**Task requirements:**
Work through the entries that follow and state how many lines contain the word "export". Only the number is wanted.

**Supplied material:**
(* ===== verification/Roster.v ===== *)
(** * The members of the forum and what they hold

    An abstract specification of what the API does to accounts, roles, sessions and the mark of
    the installation.  A [roster] forgets timestamps, user agents, addresses and row numbers.
    [change] says which requests change it, who may make them, and how: the promise that
    Membership.v shows the services keep, however their statements interleave.

    As in Board.v a request decides on what it read, and so a change is judged against the
    history of rosters: a session is opened for an account that was active at some time, a setup
    goes on that found the forum not installed at some time. *)
From S2P Require Import Prelude GoStrings Regexp GoErrors Models GoJson Db Prog Roles Encoding Sha256.
From S2P Require Import Password Config Jwt UserStore SessionStore AuthService AdminService.
From S2P Require Import InstallService Handlers Rely.

(** ** Data *)

Module Account.
Record t := Mk { Name : string; Email : string; Secret : string; Avatar : string; Standing : string }.
End Account.

Module Ticket.
Record t := Mk { Owner : uuid; Digest : string; Spent : bool }.
End Ticket.

Module Roster.
Record t := Mk {
  Accounts : gmap uuid Account.t;
  Held : gset (uuid * string);         (* who holds which role *)
  Tickets : gmap uuid Ticket.t;
  Installed : bool }.
End Roster.

#[export] Instance account_eq_dec : EqDecision Account.t.
Proof. solve_decision. Defined.
#[export] Instance ticket_eq_dec : EqDecision Ticket.t.
Proof. solve_decision. Defined.
#[export] Instance roster_eq_dec : EqDecision Roster.t.
Proof. solve_decision. Defined.

Definition with_avatar (url : string) (a : Account.t) : Account.t :=
  Account.Mk (Account.Name a) (Account.Email a) (Account.Secret a) url (Account.Standing a).
Definition with_standing (st : string) (a : Account.t) : Account.t :=
  Account.Mk (Account.Name a) (Account.Email a) (Account.Secret a) (Account.Avatar a) st.
Definition spend (t : Ticket.t) : Ticket.t := Ticket.Mk (Ticket.Owner t) (Ticket.Digest t) true.

Definition put_account (id : uuid) (a : Account.t) (b : Roster.t) : Roster.t :=
  Roster.Mk (<[id := a]> (Roster.Accounts b)) (Roster.Held b) (Roster.Tickets b) (Roster.Installed b).
Definition put_ticket (sid : uuid) (t : Ticket.t) (b : Roster.t) : Roster.t :=
  Roster.Mk (Roster.Accounts b) (Roster.Held b) (<[sid := t]> (Roster.Tickets b)) (Roster.Installed b).
Definition grant (id : uuid) (key : string) (b : Roster.t) : Roster.t :=
  Roster.Mk (Roster.Accounts b) ({[(id, key)]} ∪ Roster.Held b) (Roster.Tickets b) (Roster.Installed b).
Definition assign (id : uuid) (keys : list string) (b : Roster.t) : Roster.t :=
  Roster.Mk (Roster.Accounts b)
    (list_to_set (pair id <$> keys) ∪ filter (fun p => p.1 <> id) (Roster.Held b))
    (Roster.Tickets b) (Roster.Installed b).
Definition mark_installed (b : Roster.t) : Roster.t :=
  Roster.Mk (Roster.Accounts b) (Roster.Held b) (Roster.Tickets b) true.

(** ** What the tables show *)

Definition account_of (u : User.t) : Account.t :=
  Account.Mk (User.Username u) (User.Email u) (User.PasswordHash u) (User.AvatarURL u) (User.Status u).
Definition ticket_of (s : Session.t) : Ticket.t :=
  Ticket.Mk (Session.UserID s) (Session.TokenHash s)
    (match Session.RevokedAt s with Some _ => true | None => false end).
Definition held_of (d : database) : gset (uuid * string) :=
  set_omap (fun p => (fun r => (p.1, Role.Key r)) <$> roles d !! p.2) (user_roles d).
Definition installed_of (d : database) : bool :=
  match settings d !! keyInstalled with
  | Some row => match set_value row with JBool b => b | _ => false end
  | None => false
  end.
Definition roster_of (d : database) : Roster.t :=
  Roster.Mk (account_of <$> users d) (held_of d) (ticket_of <$> user_sessions d) (installed_of d).

(** ** What persists *)

(** Accounts stay, under their name, address and password; tickets stay, and stay spent; an
    installed forum stays installed. *)
Record persists (b b' : Roster.t) : Prop := {
  persists_account : forall id a, Roster.Accounts b !! id = Some a ->
    exists a', Roster.Accounts b' !! id = Some a' /\ Account.Name a' = Account.Name a /\
      Account.Email a' = Account.Email a /\ Account.Secret a' = Account.Secret a;
  persists_ticket : forall sid t, Roster.Tickets b !! sid = Some t ->
    exists t', Roster.Tickets b' !! sid = Some t' /\ Ticket.Owner t' = Ticket.Owner t /\
      Ticket.Digest t' = Ticket.Digest t /\ (Ticket.Spent t = true -> Ticket.Spent t' = true);
  persists_installed : Roster.Installed b = true -> Roster.Installed b' = true }.

#[export] Instance persists_preorder : PreOrder persists.
Proof.
  split.
  - intros b. constructor; eauto 10.
  - intros b1 b2 b3 [A1 T1 I1] [A2 T2 I2]. constructor; [| |auto].
    + intros id a Ha. destruct (A1 id a Ha) as (a2 & Ha2 & ? & ? & ?).
      destruct (A2 id a2 Ha2) as (a3 & Ha3 & ? & ? & ?). exists a3. split_and!; congruence.
    + intros sid t Ht. destruct (T1 sid t Ht) as (t2 & Ht2 & ? & ? & ?).
      destruct (T2 sid t2 Ht2) as (t3 & Ht3 & ? & ? & ?). exists t3. split_and!; [done|congruence..|auto].
Qed.

(** ** Changes *)

Section changes.
Context `{Postgres, Argon2, Unicode, Uuid}.

(** A new account: its name and address are nobody else's. *)
Definition vacant (name email : string) (b : Roster.t) : Prop :=
  forall id a, Roster.Accounts b !! id = Some a ->
    lower (Account.Name a) <> lower name /\ Account.Email a <> email.
Definition newcomer (name email secret : string) : Account.t :=
  Account.Mk name email secret "" UserStatusActive.

(** The ticket of a refresh token, and one that nobody has. *)
Definition digest_of (token : string) : string := hex_EncodeToString (Sum256 token).
Definition unheard (sid : uuid) (digest : string) (b : Roster.t) : Prop :=
  Roster.Tickets b !! sid = None /\
  forall sid' t, Roster.Tickets b !! sid' = Some t -> Ticket.Digest t <> digest.

(** An account of that name came after some roster of the history. *)
Definition joined (h : list Roster.t) (b : Roster.t) (id : uuid) (name : string) : Prop :=
  (exists a, Roster.Accounts b !! id = Some a /\ Account.Name a = name) /\
  exists b0, b0 ∈ h /\ Roster.Accounts b0 !! id = None.

(** An active account, at some time. *)
Definition was_active (h : list Roster.t) (id : uuid) (a : Account.t) : Prop :=
  exists b0, b0 ∈ h /\ Roster.Accounts b0 !! id = Some a /\ Account.Standing a = UserStatusActive.

(** [change c ui h b ep b']: the request [ep] with the context [c], made by [ui] where it needs
    an identity, takes the roster from [b] to [b'], after the rosters [h]. *)
Inductive change (c : context) (ui : UserInfo.t) (h : list Roster.t) (b : Roster.t)
    : endpoint -> Roster.t -> Prop :=
| change_register req id secret :
    let name := TrimSpace (registerRequest.username req) in
    let email := TrimSpace (registerRequest.email req) in
    let password := TrimSpace (registerRequest.password req) in
    matches usernameRe name = true -> matches emailRe email = true -> (8 <= len password)%Z ->
    Verify password secret = Some (Ok true) ->
    Roster.Accounts b !! id = None -> vacant name email b ->
    change c ui h b (PostRegister (Some req)) (put_account id (newcomer name email secret) b)
| change_member req id :
    joined h b id (TrimSpace (registerRequest.username req)) ->
    change c ui h b (PostRegister (Some req)) (grant id RoleMember b)
| change_login req id a sid digest :
    let ident := lower (TrimSpace (loginRequest.identifier req)) in
    was_active h id a -> lower (Account.Name a) = ident \/ lower (Account.Email a) = ident ->
    Verify (loginRequest.password req) (Account.Secret a) = Some (Ok true) ->
    unheard sid digest b ->
    change c ui h b (PostLogin (Some req)) (put_ticket sid (Ticket.Mk id digest false) b)
| change_revoke token ep sid t :
    ep = PostRefresh \/ ep = PostLogout ->
    refresh_cookie c = Some token -> token <> "" ->
    Roster.Tickets b !! sid = Some t -> Ticket.Digest t = digest_of token -> Ticket.Spent t = false ->
    change c ui h b ep (put_ticket sid (spend t) b)
| change_rotate token sid0 b0 t0 t1 id a sid digest :
    refresh_cookie c = Some token -> token <> "" ->
    b0 ∈ h -> Roster.Tickets b0 !! sid0 = Some t0 -> Ticket.Digest t0 = digest_of token ->
    Ticket.Spent t0 = false -> Ticket.Owner t0 = id ->
    Roster.Tickets b !! sid0 = Some t1 -> Ticket.Spent t1 = true ->
    was_active h id a -> unheard sid digest b ->
    change c ui h b PostRefresh (put_ticket sid (Ticket.Mk id digest false) b)
| change_avatar f a url :
    Roster.Accounts b !! UserInfo.ID ui = Some a ->
    change c ui h b (PostAvatar (Some f)) (put_account (UserInfo.ID ui) (with_avatar url a) b)
| change_standing raw req id a st :
    uuid_Parse raw = Some id -> updateUserRequest.status req = Some st -> st ∈ allowedStatus ->
    Roster.Accounts b !! id = Some a ->
    change c ui h b (PatchUser raw (Some req)) (put_account id (with_standing st a) b)
| change_roles raw req id keys :
    uuid_Parse raw = Some id -> updateUserRequest.roles req = Some keys ->
    (forall k, k ∈ keys -> ToLower unicode_lower k ∈ allowedRoles) ->
    change c ui h b (PatchUser raw (Some req)) (assign id (ToLower unicode_lower <$> keys) b)
| change_install inp id secret b0 :
    let name := TrimSpace (InstallInput.AdminUsername inp) in
    let email := TrimSpace (InstallInput.AdminEmail inp) in
    b0 ∈ h -> Roster.Installed b0 = false ->
    setup_invalid (TrimSpace (InstallInput.ForumName inp)) name email (InstallInput.AdminPassword inp) = false ->
    Verify (InstallInput.AdminPassword inp) secret = Some (Ok true) ->
    Roster.Accounts b !! id = None -> vacant name email b ->
    change c ui h b (PostInstall (Some inp)) (put_account id (newcomer name email secret) b)
| change_founder inp id key b0 :
    b0 ∈ h -> Roster.Installed b0 = false ->
    joined h b id (TrimSpace (InstallInput.AdminUsername inp)) -> key ∈ [RoleMember; RoleAdmin] ->
    change c ui h b (PostInstall (Some inp)) (grant id key b)
| change_mark inp b0 :
    b0 ∈ h -> Roster.Installed b0 = false ->
    change c ui h b (PostInstall (Some inp)) (mark_installed b).

(** ** Consequences *)

Lemma put_account_persists id a a' b :
  Roster.Accounts b !! id = Some a -> Account.Name a' = Account.Name a ->
  Account.Email a' = Account.Email a -> Account.Secret a' = Account.Secret a ->
  persists b (put_account id a' b).
Proof.
  intros Ha Hn He Hs. constructor; cbn; eauto 10. intros k x Hx.
  destruct (decide (k = id)) as [->|]; [rewrite lookup_insert_eq|rewrite lookup_insert_ne by done; eauto 10].
  exists a'. split_and!; congruence.
Qed.

Lemma new_account_persists id a b :
  Roster.Accounts b !! id = None -> persists b (put_account id a b).
Proof.
  intros Ha. constructor; cbn; eauto 10. intros k x Hx.
  rewrite lookup_insert_ne by congruence. eauto 10.
Qed.

Lemma spend_persists sid t b : Roster.Tickets b !! sid = Some t -> persists b (put_ticket sid (spend t) b).
Proof.
  intros Ht. constructor; cbn; eauto 10. intros k x Hx.
  destruct (decide (k = sid)) as [->|]; [rewrite lookup_insert_eq|rewrite lookup_insert_ne by done; eauto 10].
  assert (x = t) as -> by congruence. exists (spend t). by split_and!.
Qed.

Lemma new_ticket_persists sid t b : Roster.Tickets b !! sid = None -> persists b (put_ticket sid t b).
Proof.
  intros Ht. constructor; cbn; eauto 10. intros k x Hx. rewrite lookup_insert_ne by congruence. eauto 10.
Qed.

Lemma change_persists c ui h b ep b' : change c ui h b ep b' -> persists b b'.
Proof.
  destruct 1; try match goal with Hu : unheard _ _ _ |- _ => destruct Hu end;
    eauto using new_account_persists, new_ticket_persists, spend_persists, put_account_persists;
    constructor; cbn; eauto 10.
Qed.

End changes.
(* ===== verification/Membership.v ===== *)
(** * The API refines the roster

    Every interleaving of requests, with faults anywhere, is a history of rosters in which each
    change is one of Roster.v, made by a request that was sent and, where the route is guarded,
    by the identity of an accepted token. *)
From S2P Require Import Prelude GoStrings Regexp GoErrors Models GoJson Db Prog Concrete Rely Roles Encoding.
From S2P Require Import Sha256 Password Config Jwt Storage GroupStore PostStore ThreadStore.
From S2P Require Import UserStore SessionStore SettingsStore MessageStore NotificationStore.
From S2P Require Import AttachmentStore AuthService AdminService InstallService GroupService.
From S2P Require Import ThreadService PostService MessageService MediaService Handlers Samples.
From S2P Require Import Frames Access Board Evolution Refinement Views Roster.
Import MessageService.Notifications.
Local Open Scope mc_scope.

(** ** The roster after each kind of change to the tables *)

Lemma roster_put_user d id u :
  roster_of (set_users (<[id := u]> (users d)) d) = put_account id (account_of u) (roster_of d).
Proof. unfold roster_of, put_account. cbn. by rewrite fmap_insert. Qed.

Lemma roster_put_session d sid s :
  roster_of (set_user_sessions (<[sid := s]> (user_sessions d)) d)
  = put_ticket sid (ticket_of s) (roster_of d).
Proof. unfold roster_of, put_ticket. cbn. by rewrite fmap_insert. Qed.

Lemma roster_put_setting d key row :
  key <> keyInstalled -> roster_of (set_settings (<[key := row]> (settings d)) d) = roster_of d.
Proof. intros Hk. unfold roster_of, installed_of. cbn. by rewrite lookup_insert_ne. Qed.

Lemma roster_mark d now :
  roster_of (set_settings (<[keyInstalled := SettingRow (JBool true) now]> (settings d)) d)
  = mark_installed (roster_of d).
Proof. unfold roster_of, mark_installed, installed_of. cbn. by rewrite lookup_insert_eq. Qed.

Lemma elem_held u k d :
  (u, k) ∈ held_of d <->
  exists rid r, (u, rid) ∈ user_roles d /\ roles d !! rid = Some r /\ Role.Key r = k.
Proof.
  unfold held_of. rewrite elem_of_set_omap. split.
  - intros ([u' rid] & Hp & Hr). cbn in Hr. destruct (roles d !! rid) as [r|] eqn:E; [|done].
    injection Hr as -> Hk. eauto.
  - intros (rid & r & Hp & Hr & Hk). exists (u, rid). cbn. by rewrite Hr, <- Hk.
Qed.

(** The roster of a world, row by row. *)
Lemma account_at w id : Roster.Accounts (part roster_of w) !! id = account_of <$> users (w_db w) !! id.
Proof. apply lookup_fmap. Qed.
Lemma ticket_at w sid : Roster.Tickets (part roster_of w) !! sid = ticket_of <$> user_sessions (w_db w) !! sid.
Proof. apply lookup_fmap. Qed.

(** Other pairs of users and roles make another set of roles held. *)
Lemma roster_held d ur b :
  Roster.Accounts b = Roster.Accounts (roster_of d) -> Roster.Tickets b = Roster.Tickets (roster_of d) ->
  Roster.Installed b = Roster.Installed (roster_of d) ->
  (forall u k, (u, k) ∈ held_of (set_user_roles ur d) <-> (u, k) ∈ Roster.Held b) ->
  roster_of (set_user_roles ur d) = b.
Proof.
  intros Ha Ht Hi Hh. destruct b as [a h t i]. cbn in *. subst. unfold roster_of. f_equal.
  apply set_eq. intros [u k]. apply Hh.
Qed.

Lemma roster_grant `{Postgres} d u key r :
  db_ok d -> r ∈ select (fun r => String.eqb (Role.Key r) key) (roles d) ->
  roster_of (set_user_roles (list_to_set ((fun r => (u, Role.ID r)) <$>
      select (fun r => String.eqb (Role.Key r) key) (roles d)) ∪ user_roles d) d)
  = grant u key (roster_of d).
Proof.
  intros Hd Hr. apply roster_held; [done..|]. intros v k. unfold grant. cbn [Roster.Held roster_of].
  rewrite elem_of_union, elem_of_singleton, !elem_held. cbn [user_roles roles set_user_roles].
  setoid_rewrite elem_of_union. setoid_rewrite elem_of_list_to_set. setoid_rewrite list_elem_of_fmap.
  split.
  - intros (rid & r' & [(x & [= -> ->] & [Hx [i Hi]]%elem_select)|Hin] & Hr' & Hk); [left|right; eauto].
    apply String.eqb_eq in Hx. rewrite (ok_roles _ Hd i x Hi) in Hr'. congruence.
  - intros [[= -> ->]|(rid & r' & Hin & Hr' & Hk)]; [|exists rid, r'; split; auto].
    pose proof Hr as [Hk [i Hi]]%elem_select. apply String.eqb_eq in Hk.
    exists i, r. split; [|done]. left. exists r. split; [|done]. by rewrite (ok_roles _ Hd i r Hi).
Qed.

**Solution to this problem:**
4